> **What you have to do**:
Starting at the top of the entries below, set down each line exactly as written, and stop after the line containing "reserve : bool) (takes : nat -> bool)".

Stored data
----------------

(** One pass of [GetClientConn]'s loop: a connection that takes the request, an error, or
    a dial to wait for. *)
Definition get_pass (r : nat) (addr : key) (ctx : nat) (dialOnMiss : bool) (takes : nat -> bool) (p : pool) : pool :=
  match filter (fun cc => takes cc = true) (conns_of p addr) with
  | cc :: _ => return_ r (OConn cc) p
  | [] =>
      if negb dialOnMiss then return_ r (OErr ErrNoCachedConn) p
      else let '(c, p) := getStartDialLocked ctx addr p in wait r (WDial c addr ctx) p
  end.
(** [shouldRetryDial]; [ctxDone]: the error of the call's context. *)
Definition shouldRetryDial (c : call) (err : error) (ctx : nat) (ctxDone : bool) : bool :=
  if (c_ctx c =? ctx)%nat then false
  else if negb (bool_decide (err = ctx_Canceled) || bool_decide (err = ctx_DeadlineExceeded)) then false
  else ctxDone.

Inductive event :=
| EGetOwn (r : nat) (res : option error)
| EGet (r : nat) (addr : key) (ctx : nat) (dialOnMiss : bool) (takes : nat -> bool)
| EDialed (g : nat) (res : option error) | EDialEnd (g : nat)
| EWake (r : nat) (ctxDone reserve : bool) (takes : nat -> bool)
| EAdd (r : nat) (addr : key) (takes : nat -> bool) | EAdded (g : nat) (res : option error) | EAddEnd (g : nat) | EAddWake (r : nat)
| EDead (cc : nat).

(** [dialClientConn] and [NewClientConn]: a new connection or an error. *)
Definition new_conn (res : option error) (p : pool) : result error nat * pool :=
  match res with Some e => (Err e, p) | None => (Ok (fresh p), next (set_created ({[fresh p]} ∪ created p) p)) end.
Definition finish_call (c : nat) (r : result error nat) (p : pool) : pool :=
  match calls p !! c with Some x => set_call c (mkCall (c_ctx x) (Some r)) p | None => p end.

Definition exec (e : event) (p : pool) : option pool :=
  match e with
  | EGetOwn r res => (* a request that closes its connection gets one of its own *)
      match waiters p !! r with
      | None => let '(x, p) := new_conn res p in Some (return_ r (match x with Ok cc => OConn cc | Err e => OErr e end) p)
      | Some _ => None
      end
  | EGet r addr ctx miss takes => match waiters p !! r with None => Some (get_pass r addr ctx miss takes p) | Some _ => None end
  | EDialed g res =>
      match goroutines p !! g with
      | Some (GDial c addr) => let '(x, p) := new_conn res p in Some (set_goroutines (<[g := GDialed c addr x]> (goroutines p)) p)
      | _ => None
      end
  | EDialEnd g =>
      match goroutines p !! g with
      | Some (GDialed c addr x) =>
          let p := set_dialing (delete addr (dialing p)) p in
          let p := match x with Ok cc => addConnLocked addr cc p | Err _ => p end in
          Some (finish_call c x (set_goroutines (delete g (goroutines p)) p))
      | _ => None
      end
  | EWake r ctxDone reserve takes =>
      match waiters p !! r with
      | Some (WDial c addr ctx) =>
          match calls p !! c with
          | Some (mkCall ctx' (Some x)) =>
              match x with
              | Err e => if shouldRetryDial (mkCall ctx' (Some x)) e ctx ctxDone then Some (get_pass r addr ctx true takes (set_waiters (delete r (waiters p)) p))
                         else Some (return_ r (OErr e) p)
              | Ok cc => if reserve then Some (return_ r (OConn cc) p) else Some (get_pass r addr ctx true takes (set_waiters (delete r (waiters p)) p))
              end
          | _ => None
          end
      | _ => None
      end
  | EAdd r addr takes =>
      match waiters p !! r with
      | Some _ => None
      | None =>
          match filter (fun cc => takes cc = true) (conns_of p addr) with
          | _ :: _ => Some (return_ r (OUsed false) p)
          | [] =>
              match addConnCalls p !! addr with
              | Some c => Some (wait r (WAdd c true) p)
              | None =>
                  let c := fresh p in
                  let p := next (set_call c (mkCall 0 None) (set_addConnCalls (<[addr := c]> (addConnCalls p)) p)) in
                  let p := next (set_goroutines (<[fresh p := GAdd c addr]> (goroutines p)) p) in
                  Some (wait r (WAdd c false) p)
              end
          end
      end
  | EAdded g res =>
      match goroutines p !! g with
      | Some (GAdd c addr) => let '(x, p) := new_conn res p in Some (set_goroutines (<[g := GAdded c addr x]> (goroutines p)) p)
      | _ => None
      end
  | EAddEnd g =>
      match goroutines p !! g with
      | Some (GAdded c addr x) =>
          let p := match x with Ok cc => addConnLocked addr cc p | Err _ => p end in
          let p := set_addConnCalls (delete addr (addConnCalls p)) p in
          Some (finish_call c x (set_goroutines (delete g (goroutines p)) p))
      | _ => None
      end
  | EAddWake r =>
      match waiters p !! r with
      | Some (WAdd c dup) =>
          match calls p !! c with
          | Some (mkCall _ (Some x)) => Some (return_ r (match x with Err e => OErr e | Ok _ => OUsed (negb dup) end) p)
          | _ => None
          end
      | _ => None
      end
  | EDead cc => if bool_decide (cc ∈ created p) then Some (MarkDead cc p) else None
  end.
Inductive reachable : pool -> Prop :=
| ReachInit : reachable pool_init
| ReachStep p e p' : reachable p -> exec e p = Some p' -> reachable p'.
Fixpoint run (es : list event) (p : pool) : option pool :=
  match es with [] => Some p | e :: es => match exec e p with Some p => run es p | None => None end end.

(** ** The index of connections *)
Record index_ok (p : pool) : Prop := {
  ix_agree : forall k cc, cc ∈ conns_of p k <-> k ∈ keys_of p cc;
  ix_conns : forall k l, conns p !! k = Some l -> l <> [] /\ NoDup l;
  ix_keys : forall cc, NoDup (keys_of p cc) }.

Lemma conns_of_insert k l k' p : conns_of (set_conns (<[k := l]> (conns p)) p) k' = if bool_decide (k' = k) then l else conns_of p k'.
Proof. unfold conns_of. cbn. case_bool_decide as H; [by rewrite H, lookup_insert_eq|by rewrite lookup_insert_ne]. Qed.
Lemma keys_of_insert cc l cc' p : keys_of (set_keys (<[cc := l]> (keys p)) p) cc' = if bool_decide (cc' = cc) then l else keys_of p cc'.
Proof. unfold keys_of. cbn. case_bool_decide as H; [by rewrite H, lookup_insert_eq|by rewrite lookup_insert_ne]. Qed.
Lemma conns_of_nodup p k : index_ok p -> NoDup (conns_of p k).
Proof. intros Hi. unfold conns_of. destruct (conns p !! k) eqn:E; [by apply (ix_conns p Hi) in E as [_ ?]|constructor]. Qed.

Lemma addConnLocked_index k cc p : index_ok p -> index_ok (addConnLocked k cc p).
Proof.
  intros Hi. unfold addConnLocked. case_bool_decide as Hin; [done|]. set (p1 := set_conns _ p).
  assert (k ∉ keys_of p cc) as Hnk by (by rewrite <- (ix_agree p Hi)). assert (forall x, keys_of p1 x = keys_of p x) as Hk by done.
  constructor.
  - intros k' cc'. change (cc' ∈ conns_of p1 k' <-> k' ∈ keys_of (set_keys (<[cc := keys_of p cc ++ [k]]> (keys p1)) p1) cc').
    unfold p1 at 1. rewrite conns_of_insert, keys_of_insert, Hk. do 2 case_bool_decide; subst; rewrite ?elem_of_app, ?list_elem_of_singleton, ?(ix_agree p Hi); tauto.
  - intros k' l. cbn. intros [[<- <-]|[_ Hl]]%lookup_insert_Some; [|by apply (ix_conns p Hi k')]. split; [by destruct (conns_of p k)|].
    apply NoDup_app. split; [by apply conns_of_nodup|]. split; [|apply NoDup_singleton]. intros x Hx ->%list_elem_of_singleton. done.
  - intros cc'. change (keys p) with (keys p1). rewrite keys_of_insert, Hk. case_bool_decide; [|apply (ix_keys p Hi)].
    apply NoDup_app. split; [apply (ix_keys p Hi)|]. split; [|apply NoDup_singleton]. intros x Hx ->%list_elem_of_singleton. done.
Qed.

----------------

> **Solution for this problem**:
(** One pass of [GetClientConn]'s loop: a connection that takes the request, an error, or
    a dial to wait for. *)
Definition get_pass (r : nat) (addr : key) (ctx : nat) (dialOnMiss : bool) (takes : nat -> bool) (p : pool) : pool :=
  match filter (fun cc => takes cc = true) (conns_of p addr) with
  | cc :: _ => return_ r (OConn cc) p
  | [] =>
      if negb dialOnMiss then return_ r (OErr ErrNoCachedConn) p
      else let '(c, p) := getStartDialLocked ctx addr p in wait r (WDial c addr ctx) p
  end.
(** [shouldRetryDial]; [ctxDone]: the error of the call's context. *)
Definition shouldRetryDial (c : call) (err : error) (ctx : nat) (ctxDone : bool) : bool :=
  if (c_ctx c =? ctx)%nat then false
  else if negb (bool_decide (err = ctx_Canceled) || bool_decide (err = ctx_DeadlineExceeded)) then false
  else ctxDone.

Inductive event :=
| EGetOwn (r : nat) (res : option error)
| EGet (r : nat) (addr : key) (ctx : nat) (dialOnMiss : bool) (takes : nat -> bool)
| EDialed (g : nat) (res : option error) | EDialEnd (g : nat)
| EWake (r : nat) (ctxDone reserve : bool) (takes : nat -> bool)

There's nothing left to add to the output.